:: Work to be completed ::
The required result is the number of lines in this material containing the word "docLen". Write that number and no other text.

:: Stored data ::
(** ** The code computes the specification *)

Lemma extractFirstKey_ret data : extractFirstKey data = Ret (first_key data).
Proof.
  unfold extractFirstKey, first_key.
  destruct (len data <? 5) eqn:E5.
  { destruct (drop 4 data) as [|et elem] eqn:Ed; [done|].
    apply (f_equal length) in Ed. rewrite length_drop in Ed. simpl in Ed.
    assert (elem = []) as -> by (destruct elem; simpl in *; [done|unfold len in E5; lia]).
    by rewrite bool_decide_true, andb_false_r by done. }
  unfold le32. rewrite (bind_slice_le 4) by lia. change (drop (Z.to_nat 0) data) with data.
  remember (le_uint (take 4 data)) as docLen eqn:Hdoc.
  destruct (drop 4 data) as [|et elem] eqn:Ed.
  { apply (f_equal length) in Ed. rewrite length_drop in Ed. simpl in Ed. unfold len in *. lia. }
  assert (Hlen : len data = 5 + len elem).
  { apply (f_equal length) in Ed. rewrite length_drop in Ed. simpl in Ed. unfold len in *. lia. }
  cbv zeta.
  destruct ((docLen <? 5) || (len data <? docLen)) eqn:Eb.
  { by replace ((5 <=? docLen) && (docLen <=? len data)) with false by lia. }
  replace ((5 <=? docLen) && (docLen <=? len data)) with true by lia. simpl.
  rewrite slice_from_ret by lia. change (drop (Z.to_nat 4) data) with (drop 4 data). rewrite Ed.
  cbn [mbind outcome_bind]. rewrite len_cons.
  destruct elem as [|e0 elem']; [done|].
  replace (1 + len (e0 :: elem') <? 2) with false by lens.
  change (index (et :: _) 0) with (Ret et). cbn [mbind outcome_bind].
  rewrite slice_from_ret by lens. cbn [mbind outcome_bind].
  change (drop (Z.to_nat 1) (et :: e0 :: elem')) with (e0 :: elem').
  remember (e0 :: elem') as elem eqn:He. clear He e0 elem' Ed.
  destruct (bool_decide (readCString elem = [])) eqn:Ek; simpl; [done|].
  apply bool_decide_eq_false in Ek.
  assert (Hk : (length (readCString elem) < length elem)%nat).
  { unfold readCString in *. destruct (IndexByte elem x00) as [i|] eqn:Ei; [|done].
    apply IndexByte_Some in Ei as (? & _). rewrite length_take. lia. }
  unfold first_value. cbv zeta.
  destruct (len elem <=? len (readCString elem) + 1) eqn:El.
  { rewrite drop_ge by (unfold len in *; lia). by rewrite andb_false_r. }
  rewrite slice_from_ret by lens. cbn [mbind outcome_bind].
  replace (Z.to_nat (len (readCString elem) + 1)) with (S (length (readCString elem))) by lens.
  remember (drop (S (length (readCString elem))) elem) as val eqn:Hv. clear Hv.
  destruct ((u8 et =? 2) && (4 <=? len val)) eqn:E4; [|done].
  rewrite (bind_slice_le 4) by lia. change (drop (Z.to_nat 0) val) with val. simpl.
  destruct ((0 <? _) && _) eqn:E6; [|done].
  rewrite slice_ret by lia. simpl. do 4 f_equal. lia.
Qed.

Lemma mongodb_decodeMessage_ret now m meta isFromClient :
  decodeMessage now (opCode m) (body m) meta isFromClient = Ret (message_event meta isFromClient m now).
Proof.
  unfold decodeMessage, message_event. destruct m as [i o b]; cbn [opCode body].
  destruct (o =? opMsg).
  { unfold decodeOpMsg. destruct (len b <? 5) eqn:E5.
    { destruct (drop 4 b) as [|k doc] eqn:Ed; [done|].
      apply (f_equal length) in Ed. rewrite length_drop in Ed. simpl in Ed. unfold len in *. lia. }
    rewrite slice_from_ret by lia. cbn [mbind outcome_bind].
    change (drop (Z.to_nat 4) b) with (drop 4 b).
    destruct (drop 4 b) as [|k doc] eqn:Ed; [done|].
    replace (len (k :: doc) <? 1) with false by lens.
    change (index (k :: doc) 0) with (Ret k). cbn [mbind outcome_bind].
    destruct (u8 k =? 0); simpl; [|done].
    rewrite slice_from_ret by lens. cbn [mbind outcome_bind].
    change (drop (Z.to_nat 1) (k :: doc)) with doc.
    rewrite extractFirstKey_ret. cbn [mbind outcome_bind].
    destruct (first_key doc) as [key val]; simpl. by destruct (bool_decide (key = [])). }
  destruct (o =? opQuery); [|done].
  unfold decodeOpQuery. destruct (len b <? 4) eqn:E4.
  { rewrite drop_ge by (unfold len in *; lia). done. }
  rewrite slice_from_ret by lia. simpl. change (drop (Pos.to_nat 4) b) with (drop 4 b).
  by destruct (bool_decide _).
Qed.

Lemma mongodb_message_event_untimed meta isFromClient m now :
  untimed <$> message_event meta isFromClient m now = message_event meta isFromClient m 0.
Proof. unfold message_event. by repeat case_match. Qed.

Lemma mongodb_Parse_step_next clk meta isFromClient d evs :
  Parse_step clk meta isFromClient (d, evs) =
  match next d with
  | Some (f, r) => Ret (inl (r, append_event clk (message_event meta isFromClient f) evs))
  | None => Ret (inr evs)
  end.
Proof.
  unfold Parse_step. cbn [next message_framed]. unfold next_message, headerSize. cbv zeta.
  destruct (16 <=? len d) eqn:E16; [|done].
  unfold le32. rewrite (bind_slice_le 4) by lia. change (drop (Z.to_nat 0) d) with d.
  remember (le_uint (take 4 d)) as n eqn:Hn. clear Hn.
  destruct ((n <? 16) || (len d <? n)) eqn:E; simpl.
  { by replace ((16 <=? n) && (n <=? len d)) with false by lia. }
  replace ((16 <=? n) && (n <=? len d)) with true by lia.
  rewrite (bind_slice_le 4) by lia. change (drop (Z.to_nat 12) d) with (drop 12 d).
  rewrite slice_ret by lia. rewrite slice_from_ret by lia. cbn [mbind outcome_bind].
  change (drop (Z.to_nat 16) d) with (drop 16 d).
  pose proof (mongodb_decodeMessage_ret (clk (length evs))
    {| ids := take 8 (drop 4 d); opCode := le_uint (take 4 (drop 12 d));
       body := take (Z.to_nat (n - 16)) (drop 16 d) |} meta isFromClient) as Hd.
  cbn [opCode body] in Hd. by rewrite Hd.
Qed.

:: Written answer ::
4